The draft Code is rather ambitious, consolidating and replacing four main Directives of the current EU regulatory framework: Framework Directive, Access Directive, Authorization Directive and Universal Service Directive. Clearly, availability and take-up of very-high capacity connectivity is now one of the core objectives along with the promotion of competition, protection of end-users and the development of the single market. The regulation of access is more investment friendly which is in line with the new digital targets: by 2025 all European households should have connectivity of at least 100 Mbps, all main socio-economic drivers (like schools, universities, hospitals) must have 1 Gbps connectivity and there must be uninterrupted 5G coverage for all urban areas and major terrestrial transport paths.

Many voices claim that one obstacle to a true digital single market is regulatory fragmentation, due to the existence of 28 regulatory authorities in Europe. However, we cannot forget that networks are local and the 28 European markets are quite different in terms of development, networks infrastructures, market structures and competition, digital literacy and high-speed connectivity demand. Hence,  different local conditions require different regulatory actions. At the same time, European regulators are acting under a common regulatory framework and share the same goals and this is what is central to the question.

Overall the draft Code sets the balance between harmonization and flexibility, if one takes aside the double lock veto on remedies, spectrum regulation and the transformation of BEREC into an Agency. In particular, the proposal seems to be more flexible in what concerns the introduction of new regulatory tools as a way to adapt the regulatory paradigm to the different market conditions. The definition of relevant markets, the market analysis and significant market power (SMP) assessment and the imposition of remedies are the traditional pillars of telecom regulation and they will remain essentially the same. What clearly changes is the set of conditions under which the identified SMP operator must be obliged to give access to its network. Actually, the proportionality prerequisites are now reinforced limiting the imposition of wholesale access regulation to the cases where it is necessary to address retail market failures. Another principle that is worthwhile to highlight is the mandatory access to civil engineering (such as ducts and poles) and the recognition that other access remedies should be imposed only if access to civil engineering alone is not sufficient to address the market failure.

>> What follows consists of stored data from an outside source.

(** * gst-srt: session management over the SRT transport

    A shallow embedding of the connection helper ([gstsrt.c]), the client
    receiver ([gstsrtclientsrc.c]), the base source property setter
    ([gstsrtbasesrc.c]) and the server sink ([gstsrtserversink.c]), with the
    properties the design document states about them; and of the functions
    around them: the life cycle of the server sink, of the client receiver
    and of the client sink ([gstsrtclientsink.c]), [render] and the
    statistics of the base classes ([gstsrtbasesink.c]), and the property
    getters, with the properties the code itself shows.

    The SRT library and GLib are external: every call into them is answered
    by an explicit environment value, and every call the code makes is
    recorded in a chronological log, so that statements such as "the socket
    is closed exactly once" are statements about the log. *)

From Stdlib Require Import ZArith String List Lia.
From stdpp Require Import base option list gmap.

Local Open Scope Z_scope.

(** Constants of [srt.h]. *)
Definition SRT_INVALID_SOCK : Z := -1.
Definition SRT_ERROR : Z := -1.
Definition SRT_ETIMEOUT : Z := 6003.


(** * The embedding *)

(** ** The server sink: client registry, delivery cycle, accept thread *)
Module ServerSink.

(** [#define SRT_SEND_BUFFER_SIZE 1024 * 1024] and [#define MAX_SEND_FAILS 10]. *)
Definition SRT_SEND_BUFFER_SIZE : Z := 1024 * 1024.
Definition MAX_SEND_FAILS : Z := 10.

(** A [GSocketAddress *] is an opaque token; [None] is the NULL pointer. *)
Definition GSocketAddress := Z.

(** [typedef struct { int sock; GSocketAddress *sockaddr; int num_send_fails; } SRTClient]. *)
Record SRTClient := mkClient {
  sock : Z;
  sockaddr : option GSocketAddress;
  num_send_fails : Z
}.

(** An [SRTClient *].  The number names the allocation made by
    [srt_client_new]; numbers are handed out in sequence and never reused, so
    that a record keeps its identity in the log after it has been freed. *)
Definition client_ptr := nat.

(** What the element does that the outside can see: the two signals, the
    calls into the transport, the error message posted by the accept
    thread, and the release of the pending queue. *)
Inductive event :=
| client_added (c : client_ptr) (s : Z) (a : option GSocketAddress)
| client_removed (c : client_ptr) (s : Z) (a : option GSocketAddress)
| srt_close (s : Z)
| srt_sendmsg2 (s : Z) (ok : bool)
| send_headers (s : Z) (ok : bool)
| srt_accept (ret : Z)
| srt_epoll_remove_usock (eid s : Z)
| srt_epoll_release (eid : Z)
| element_error
| g_async_queue_unref.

These are very pertinent novelties given that in some markets regulators have been claiming that the imposition of wholesale access regulation to new generation networks is not proportional (in particular in situations where investments in high-speed networks did not occur yet) and access to ducts and poles are sufficient remedies to promote a level playing field for investment to occur. In such cases, more intrusive remedies should be considered only when the retail market failure is identified.

The draft Code also presents some interesting alternative regulatory models that deviate from the traditional imposition of access obligations like, for example,  if the SMP operator engages in co-investment offers based on reasonable and non-discriminatory terms, or wholesale-only models.

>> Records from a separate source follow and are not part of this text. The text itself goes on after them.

Lemma if_match_nonempty {A : Type} (catalog : dict) (candidate : string)
    (yes : string -> A) (no : A) :
  candidate <> "" ->
  if_match (is_internal catalog candidate) yes no =
    match is_internal catalog candidate with Some key => yes key | None => no end.
Proof.
  intros Hne. unfold if_match.
  destruct (is_internal catalog candidate) as [key|] eqn:E; [|done].
  by rewrite (is_internal_truthy _ _ _ Hne E).
Qed.

End IsInternalFacts.

(** C2. [is_internal] follows the internal-match rule: it returns the
    candidate when the candidate is a catalog key; otherwise the first key,
    in catalog order, that ends with a dot followed by the candidate;
    otherwise no match.  The rule determines the result, and the result is
    the only one the rule allows. *)
Theorem is_internal_rule (catalog : dict) (candidate : string) (r : option string) :
  internal_match_rule catalog candidate r <-> is_internal catalog candidate = r.
Proof.
  unfold is_internal. split.
  - intros [Hin | before after key Hnin Hkeys Hbefore Hkey | Hnin Hnone].
    + apply contains_spec in Hin. by rewrite Hin.
    + apply contains_false in Hnin. rewrite Hnin. apply find_first.
      exists before, after. split_and!; [done| |].
      * by apply Forall_not_dot_suffix.
      * by apply endswith_dot_suffix.
    + apply contains_false in Hnin. rewrite Hnin. apply find_nothing.
      by apply Forall_not_dot_suffix.
  - destruct (PyDict.contains catalog candidate) eqn:E.
    + intros <-. apply match_exact. by apply contains_spec.
    + apply contains_false in E. intros <-.
      destruct (List.find _ _) as [key|] eqn:F.
      * apply find_first in F as (before & after & Hkeys & Hbefore & Hkey).
        eapply match_suffix; [done|exact Hkeys| |].
        -- by apply Forall_not_dot_suffix.
        -- by apply endswith_dot_suffix.
      * apply match_none; [done|].
        apply Forall_not_dot_suffix. by apply find_nothing.
Qed.

(** ** What the walk keeps true of the two sets *)

Section WalkInvariant.

Variable catalog : dict.

Lemma fold_left_preserves {A B : Type} (P : A -> Prop) (f : A -> B -> A)
    (l : list B) (a : A) :
  P a -> (forall a' b, P a' -> P (f a' b)) -> P (fold_left f l a).
Proof.
  intros Ha Hstep. revert a Ha.
  induction l as [|b l IH]; simpl; intros a Ha; [done|].
  apply IH. by apply Hstep.
Qed.

Lemma deps_inv_empty : deps_inv catalog no_deps.
Proof. split; intros x Hx; simpl in Hx; set_solver. Qed.

Lemma deps_inv_add_internal (key : string) (d : deps) :
  key ∈ PyDict.keys catalog -> deps_inv catalog d ->
  deps_inv catalog (add_internal key d).
Proof.
  intros Hkey [Hi He]. split; simpl; [|done].
  intros k [->%elem_of_singleton | Hk]%elem_of_union; auto.
Qed.

Lemma deps_inv_add_external (m : string) (d : deps) :
  deps_inv catalog d ->
  deps_inv catalog (add_external (PyStr.split_head "." m) d).
Proof.
  intros [Hi He]. split; simpl; [done|].
  intros x [->%elem_of_singleton | Hx]%elem_of_union; auto.
  apply split_head_dot_free.
Qed.

(** Both branches of a truth test on a match keep the invariant when the
    failure branch does. *)
Lemma deps_inv_if_match (candidate : string) (d no : deps) :
  deps_inv catalog d -> deps_inv catalog no ->
  deps_inv catalog
    (if_match (is_internal catalog candidate)
       (fun internal_match => add_internal internal_match d) no).
Proof.
  intros Hd Hno. unfold if_match.
  destruct (is_internal catalog candidate) as [key|] eqn:E; [|done].
  destruct (PyStr.truthy key); [|done].
  apply deps_inv_add_internal; [|done]. by eapply is_internal_key.
Qed.

Lemma visit_import_alias_inv (d : deps) (a : alias) :
  deps_inv catalog d -> deps_inv catalog (visit_import_alias catalog d a).
Proof.
  intros Hd. unfold visit_import_alias.
  apply deps_inv_if_match; [done|]. by apply deps_inv_add_external.
Qed.

Lemma visit_from_alias_inv (mod_full : string) (d : deps) (a : alias) :
  deps_inv catalog d -> deps_inv catalog (visit_from_alias catalog mod_full d a).
Proof.
  intros Hd. unfold visit_from_alias.
  destruct (String.eqb (alias_name a) "*"); [done|].
  apply deps_inv_if_match; [done|].
  destruct (PyStr.truthy mod_full).
  - apply deps_inv_if_match; [done|]. by apply deps_inv_add_external.
  - by apply deps_inv_add_external.
Qed.

Lemma visit_node_inv (d : deps) (n : node) :
  deps_inv catalog d -> deps_inv catalog (visit_node catalog d n).
Proof.
  intros Hd. destruct n as [names | module names level |]; simpl; [| |done].
  - apply fold_left_preserves; [done|]. intros; by apply visit_import_alias_inv.
  - apply fold_left_preserves; [done|]. intros; by apply visit_from_alias_inv.
Qed.

Lemma collect_imports_inv (tree : ast) :
  deps_inv catalog (collect_imports catalog tree).
Proof.
  unfold collect_imports. apply fold_left_preserves.
  - apply deps_inv_empty.
  - intros; by apply visit_node_inv.
Qed.

End WalkInvariant.

(** ** What [parse_imports] can return *)

Section ParseImportsFacts.

Variable read_text : Path -> outcome string.
Variable ast_parse : string -> string -> outcome ast.

(** A returned record is empty or is what the walk collects from the
    parsed tree. *)
Lemma parse_imports_returned (filepath : Path) (catalog : dict)
    (w w' : world) (d : deps) :
  parse_imports read_text ast_parse filepath catalog w = (Returned d, w') ->
  d = no_deps \/ exists tree, d = collect_imports catalog tree.
Proof.
  unfold parse_imports, try_except, call.
  destruct (read_text filepath) as [source|e].
  - destruct (ast_parse source (as_posix filepath)) as [tree|e].
    + intros [= <- _]. right. by exists tree.
    + destruct (isinstance_SyntaxError e); [|done]. intros [= <- _]. by left.
  - destruct (isinstance_Exception e); [|done]. intros [= <- _]. by left.
Qed.

Lemma parse_imports_inv (filepath : Path) (catalog : dict)
    (w w' : world) (d : deps) :
  parse_imports read_text ast_parse filepath catalog w = (Returned d, w') ->
  deps_inv catalog d.
Proof.
  intros [-> | [tree ->]]%parse_imports_returned.
  - apply deps_inv_empty.
  - apply collect_imports_inv.
Qed.

End ParseImportsFacts.

(** C9. Every element of the internal set that [parse_imports] returns is a
    key of the catalog it was given. *)
Theorem parse_imports_internal_are_keys
    (read_text : Path -> outcome string) (ast_parse : string -> string -> outcome ast)
    (filepath : Path) (catalog : dict) (w w' : world) (d : deps) (k : string) :
  parse_imports read_text ast_parse filepath catalog w = (Returned d, w') ->
  k ∈ internal_deps d ->
  k ∈ PyDict.keys catalog.
Proof.
  intros Hret Hk. by apply (parse_imports_inv _ _ _ _ _ _ _ Hret).
Qed.

Lemma parse_imports_internal_are_keys_witness :
  "settings" ∈ PyDict.keys ex_catalog.
Proof.
  apply (parse_imports_internal_are_keys
           (reads_as ex_overlap_source) (parses_as ex_overlap_ast)
           (joinpath ex_root ["main.py"]) ex_catalog ex_world ex_world
           (collect_imports ex_catalog ex_overlap_ast) "settings").
  - reflexivity.
  - vm_compute. reflexivity.
Defined.

(** C1, as stated, fails: with [settings.py] at the project root, a file that
    imports [settings] and [settings.local] gets [settings] in both sets. *)
Lemma parse_imports_sets_overlap :
  let d := collect_imports ex_catalog ex_overlap_ast in
  parse_imports (reads_as ex_overlap_source) (parses_as ex_overlap_ast)
    (joinpath ex_root ["main.py"]) ex_catalog ex_world = (Returned d, ex_world)
  /\ "settings" ∈ internal_deps d
  /\ "settings" ∈ external_deps d
  /\ ~ (internal_deps d ## external_deps d).
Proof.
  assert (Hi : "settings" ∈ internal_deps (collect_imports ex_catalog ex_overlap_ast))
    by (vm_compute; reflexivity).
  assert (He : "settings" ∈ external_deps (collect_imports ex_catalog ex_overlap_ast))
    by (vm_compute; reflexivity).
  split_and!; [reflexivity|done|done|].
  intros Hdisj. exact (Hdisj "settings" Hi He).
Qed.

(** C1, amended. A name that [parse_imports] returns in both sets is a
    catalog key without a dot; a catalog whose keys all contain a dot yields
    disjoint sets. *)
Theorem parse_imports_overlap_is_top_level_key
    (read_text : Path -> outcome string) (ast_parse : string -> string -> outcome ast)
    (filepath : Path) (catalog : dict) (w w' : world) (d : deps) :
  parse_imports read_text ast_parse filepath catalog w = (Returned d, w') ->
  (forall x, x ∈ internal_deps d -> x ∈ external_deps d ->
             x ∈ PyDict.keys catalog /\ dot_free x)
  /\ ((forall k, k ∈ PyDict.keys catalog -> ~ dot_free k) ->
      internal_deps d ## external_deps d).
Proof.
  intros [Hi He]%parse_imports_inv. split.
  - intros x Hxi Hxe. split; auto.
  - intros Hdots x Hxi Hxe. apply (Hdots x); auto.
Qed.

The relevant question is whether the provisions of the draft Code are enough to promote the investment needed to put Europe on the right track to attain the Digital Agenda Goals. According to the Digital Economy and Society Index (DESI) 2016, individual Member states are progressing towards a digital society and economy. However, they are progressing at different speeds and they are at different levels of development in terms of high-capacity networks coverage and take-up. Among all five dimensions that are the basis for DESI, i.e. Digital Public Services, Integration of Digital Technology, Use of Internet and Human Capital, only the fifth, Connectivity, is addressed by the Code and considered as a core goal for regulators. This means that public policies must address the remaining dimensions, including digital literacy.

A well recognized principle is that investment is driven by both competition and demand.

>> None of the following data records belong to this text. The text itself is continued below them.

(** The success callback of [onSnapshot]: the array it builds and prints.
    Spreading an object does not throw, so the [catch] around the [push]
    is never entered. *)
Definition snapshotItems (docs : list snapshotDoc) : list JS.value :=
  fold_left (fun items doc => (items ++ [itemOf doc])%list) docs [].

Section Module_.

Variable sdk : SDK.

(** The module-level variables, with what the module has printed, whether
    the auth observer is registered, and the subscriptions opened. *)
Record state := State {
  app : option (handle sdk);
  db : option (handle sdk);
  auth : option (handle sdk);
  userId : option string;
  isAuthReady : bool;
  observer : bool;
  subscriptions : list string;
  console : list line
}.

Definition initial : state := State None None None None false false [] [].

Definition print (l : level) (t : string) (e : arg) (s : state) : state :=
  State (app s) (db s) (auth s) (userId s) (isAuthReady s) (observer s)
        (subscriptions s) (Line l t e :: console s).

(** Statements of an [async] body: they change the state and may throw. *)
Definition M (A : Type) : Type := state -> state * JS.result A.

Definition ret {A} (a : A) : M A := fun s => (s, JS.Ok a).

Definition bind {A B} (m : M A) (k : A -> M B) : M B :=
  fun s => match m s with
           | (s', JS.Ok a) => k a s'
           | (s', JS.Throw e) => (s', JS.Throw e)
           end.

Definition call {A} (r : JS.result A) : M A := fun s => (s, r).

Definition modify (f : state -> state) : M unit := fun s => (f s, JS.Ok tt).

(** [try { body } catch (error) { handler }], run to its final state. *)
Definition tryCatch (body : M unit) (handler : JS.error -> state -> state)
    (s : state) : state :=
  match body s with
  | (s', JS.Ok _) => s'
  | (s', JS.Throw e) => handler e s'
  end.

#[local] Instance M_ret : MRet M := @ret.
#[local] Instance M_bind : MBind M := fun A B k m => bind m k.

Definition setApp (h : handle sdk) (s : state) : state :=
  State (Some h) (db s) (auth s) (userId s) (isAuthReady s) (observer s)
        (subscriptions s) (console s).
Definition setDb (h : handle sdk) (s : state) : state :=
  State (app s) (Some h) (auth s) (userId s) (isAuthReady s) (observer s)
        (subscriptions s) (console s).
Definition setAuth (h : handle sdk) (s : state) : state :=
  State (app s) (db s) (Some h) (userId s) (isAuthReady s) (observer s)
        (subscriptions s) (console s).
Definition setObserver (s : state) : state :=
  State (app s) (db s) (auth s) (userId s) (isAuthReady s) true
        (subscriptions s) (console s).

(** [Object.keys(v).length]. *)
Definition keyCount (v : JS.value) : JS.result nat :=
  match v with
  | JS.VUndefined | JS.VNull =>
      JS.Throw (JS.Error "TypeError" "Cannot convert undefined or null to object")
  | JS.VBool _ | JS.VNum _ => JS.Ok 0
  | JS.VStr s => JS.Ok (String.length s)
  | JS.VArr items => JS.Ok (length items)
  | JS.VObj fields => JS.Ok (length (nodup string_dec (map fst fields)))
  end.

(** The constants of the module's top level. *)
Definition appId (g : globals) : JS.value :=
  default (JS.VStr "default-app-id") (g_app_id g).

Definition firebaseConfig (g : globals) : JS.result JS.value :=
  default (JS.Ok (JS.VObj [])) (g_firebase_config g).

Definition initialAuthToken (g : globals) : JS.value :=
  default JS.VNull (g_initial_auth_token g).

Definition initializeFirebase (config token : JS.value) : state -> state :=
  tryCatch
    (n ← call (keyCount config);
     if Nat.eqb n 0 then
       modify (print LError "Firebase configuration is missing or empty." NoArg)
     else
       a ← call (initializeApp sdk config); modify (setApp a);;
       d ← call (getFirestore sdk a); modify (setDb d);;
       au ← call (getAuth sdk a); modify (setAuth au);;
       (if JS.truthy token then
          modify (print LLog "Signing in with custom token..." NoArg);;
          call (signInWithCustomToken sdk au token)
        else
          modify (print LLog "Signing in anonymously..." NoArg);;
          call (signInAnonymously sdk au));;
       call (onAuthStateChanged sdk au);;
       modify setObserver)
    (fun e => print LError "Firebase initialization failed:" (ErrArg e)).

(** The observer passed to [onAuthStateChanged]: [user] is the uid of the
    user object or [None] for [null]; [uuid] is what [crypto.randomUUID()]
    returns at that moment. *)
Definition authStateChanged (user : option string) (uuid : string) (s : state) : state :=
  let s1 :=
    match user with
    | Some uid =>
        print LLog "User authenticated. UID:" (StrArg uid)
          (State (app s) (db s) (auth s) (Some uid) (isAuthReady s) (observer s)
                 (subscriptions s) (console s))
    | None =>
        print LWarn "Authentication failed or user logged out. Using anonymous UUID:"
          (StrArg uuid)
          (State (app s) (db s) (auth s) (Some uuid) (isAuthReady s) (observer s)
                 (subscriptions s) (console s))
    end in
  State (app s1) (db s1) (auth s1) (userId s1) true (observer s1)
        (subscriptions s1) (console s1).

Definition collectionPath (appId : JS.value) (uid : string) : string :=
  "/artifacts/" ++ JS.toString appId ++ "/users/" ++ uid ++ "/" ++ "your_items".

(** [fetchRealtimeData()]; an error thrown by the SDK leaves the function
    with no subscription. *)
Definition fetchRealtimeData (appId : JS.value) (s : state) : state :=
  match isAuthReady s, db s, userId s with
  | true, Some d, Some (String c r as uid) =>
      let path := collectionPath appId uid in
      let s1 := print LLog "Listening to collection:" (StrArg path) s in
      match onSnapshot sdk d path with
      | JS.Ok _ =>
          State (app s1) (db s1) (auth s1) (userId s1) (isAuthReady s1) (observer s1)
                (path :: subscriptions s1) (console s1)
      | JS.Throw _ => s1
      end
  | _, _, _ => print LError "Cannot fetch data: Firebase or Auth not ready." NoArg s
  end.

(** What can happen after the module has run: the SDK calls the observer
    (if one was registered), or an importer calls [fetchRealtimeData]. *)
Inductive event :=
| AuthStateChanged (user : option string) (uuid : string)
| FetchRealtimeData.

Definition step (appId : JS.value) (s : state) (e : event) : state :=
  match e with
  | AuthStateChanged user uuid =>
      if observer s then authStateChanged user uuid s else s
  | FetchRealtimeData => fetchRealtimeData appId s
  end.

Definition run (appId : JS.value) (es : list event) (s : state) : state :=
  fold_left (step appId) es s.

(** The calls of [fetchRealtimeData] among the events. *)
Definition fetches (es : list event) : nat :=
  length (List.filter (fun e => match e with
                                | FetchRealtimeData => true
                                | AuthStateChanged _ _ => false
                                end) es).

(** No handle, no user, not ready, no observer, no subscription. *)
Definition inert (s : state) : Prop :=
  app s = None /\ db s = None /\ auth s = None /\ userId s = None
  /\ isAuthReady s = false /\ observer s = false /\ subscriptions s = [].

(** The module's top level: the constants, then [initializeFirebase()].
    An error from [JSON.parse] ends the module before anything is set. *)
Definition loadModule (g : globals) : JS.result state :=
  config ← firebaseConfig g;
  mret (initializeFirebase config (initialAuthToken g) initial).

End Module_.

End Firebase.

(** ** A sample page and sample responses *)

Module Samples.
Import Dom Page.

Definition el (tag : string) (parent : option nat) (id : option string)
    (name : option string) (classes : list string) (value : option string) : element :=
  Element tag parent id name classes [] None value "" Children.

(** A consultation form in an open modal, with the patient search, a
    button opening the modal, and a patient form outside any modal. *)
Definition doc : document :=
  [ Element "div" None (Some "consultModal") None ["modal"] [] (Some "block") None "" Children;
    el "div" (Some 0) None None ["modal-content"] None;
    el "span" (Some 1) None None ["close-button"] None;
    el "form" (Some 1) (Some "consultationForm") None [] None;
    el "input" (Some 3) (Some "patient_search_input") None [] (Some " a ");
    el "div" (Some 3) (Some "patient_search_results") None [] None;
    el "input" (Some 3) (Some "patient_id_input") (Some "patient_id") [] (Some "");
    el "span" (Some 3) (Some "patient_name_display") None [] None;
    el "textarea" (Some 3) None (Some "notes") [] (Some "cough");
    Element "button" None None None [] [("data-modal-target", "consultModal")]
            None None "" Children;
    el "form" None (Some "patientForm") None [] None;
    el "input" (Some 10) None (Some "full_name") [] (Some "Ann") ].

Definition page0 : page := Page doc [] [] [] [].

(** The sample page with its modal closed. *)
Definition hidden : page := Page (alter (setDisplay "none") 0 doc) [] [] [] [].

Definition theScript : script := load doc.

Definition consultation : binding :=
  Binding 3 "consultationForm" "Consultation logged successfully!"
          "Failed to log consultation".

Definition patient : binding :=
  Binding 10 "patientForm" "Patient record added successfully!" "Failed to add patient".

Definition theWiring : wiring := Wiring 4 5 (Some 6) (Some 7).

Definition success : JS.value := JS.VObj [("status", JS.VStr "success")].

Definition duplicate : JS.value :=
  JS.VObj [("status", JS.VStr "duplicate"); ("message", JS.VStr "ID exists")].

Definition rejected : JS.value := JS.VObj [("status", JS.VStr "error")].

Definition networkError : JS.error := JS.Error "TypeError" "Failed to fetch".

Definition ann : JS.value :=
  JS.VObj [("patient_id", JS.VNum (JS.int 7)); ("full_name", JS.VStr "Ann Lee");
           ("id_number", JS.VStr "P-0007")].

Definition bob : JS.value :=
  JS.VObj [("patient_id", JS.VNum (JS.int 12)); ("full_name", JS.VStr "Bob Cruz");
           ("id_number", JS.VStr "P-0012")].

(** The row rendered for [ann], as the click listener receives it. *)
Definition annRow : element :=
  Element "div" None None None ["search-result-item"]
          [("data-id", "7"); ("data-name", "Ann Lee")] None None "" Children.

(** An SDK in which every call succeeds. *)
Definition okSdk : Firebase.SDK :=
  Firebase.Sdk unit (fun _ => JS.Ok tt) (fun _ => JS.Ok tt) (fun _ => JS.Ok tt)
               (fun _ _ => JS.Ok tt) (fun _ => JS.Ok tt) (fun _ => JS.Ok tt)
               (fun _ _ => JS.Ok tt).

Definition noGlobals : Firebase.globals := Firebase.Globals None None None.

(** The configuration injected as the empty text. *)
Definition emptyBlob : Firebase.globals :=
  Firebase.Globals None (Some Firebase.parseNothing) None.

Definition config : JS.value := JS.VObj [("apiKey", JS.VStr "k")].

Definition authError : JS.error :=
  JS.Error "FirebaseError" "auth/network-request-failed".

(** An SDK in which signing in fails, with or without a token. *)
Definition offlineSdk : Firebase.SDK :=
  Firebase.Sdk unit (fun _ => JS.Ok tt) (fun _ => JS.Ok tt) (fun _ => JS.Ok tt)
               (fun _ _ => JS.Throw authError) (fun _ => JS.Throw authError)
               (fun _ => JS.Ok tt) (fun _ _ => JS.Ok tt).

(** A name with double quotes in it. *)
Definition annieName : string :=
  "Ann " ++ Page.dq ++ "Annie" ++ Page.dq ++ " Lee".

Definition annie : JS.value :=
  JS.VObj [("patient_id", JS.VNum (JS.int 7)); ("full_name", JS.VStr annieName);
           ("id_number", JS.VStr "P-0007")].

(** A name that closes the row and opens another. *)
Definition splitter : JS.value :=
  JS.VObj [("patient_id", JS.VNum (JS.int 8));
           ("full_name", JS.VStr "</div><div class=search-result-item>");
           ("id_number", JS.VStr "P-0008")].

Definition docs : list Firebase.snapshotDoc :=
  [ Firebase.SnapshotDoc "a1" [("name", JS.VStr "gauze")];
    Firebase.SnapshotDoc "a2" [("id", JS.VNum (JS.int 9)); ("name", JS.VStr "tape")] ].

End Samples.

(** * Properties *)

(** ** The document operations depend on the shape only *)

Module DomFacts.
Import Dom.

Lemma sameShape_refl d : sameShape d d.
Proof. reflexivity. Qed.

Lemma sameShape_trans d1 d2 d3 :
  sameShape d1 d2 -> sameShape d2 d3 -> sameShape d1 d3.
Proof. unfold sameShape. congruence. Qed.

Lemma sameShape_length d d' : sameShape d d' -> length d' = length d.
Proof.
  intros H. apply (f_equal length) in H. by rewrite !length_fmap in H.
Qed.

Lemma sameShape_lookup d d' i :
  sameShape d d' -> skeleton <$> d' !! i = skeleton <$> d !! i.
Proof.
  unfold sameShape. intros H.
  rewrite <- (list_lookup_fmap skeleton d'), <- (list_lookup_fmap skeleton d).
  by rewrite H.
Qed.

Lemma sameShape_alter (f : element -> element) i d :
  (forall e, skeleton (f e) = skeleton e) -> sameShape d (alter f i d).
Proof.
  intros Hf. unfold sameShape. apply list_eq. intros j.
  rewrite !list_lookup_fmap, list_lookup_alter.
  case_decide; [subst|done].
  destruct (d !! j); simpl; [by rewrite Hf|done].
Qed.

Those two pillars will promote the investment needed for high speed – high quality networks in Europe. Regulators are strong believers in competition and play a central role promoting competition with a level playing field and consumer choice.

2017 will put to the test Europe’s capacity to attract investment to the Digital sector. As regulators we hope that politicians will be able to recognize that a Digital Single Market can be built under the common implementation of the Code but with the flexibility to apply different remedies to achieve the common goals, respecting the local markets idiosyncrasies.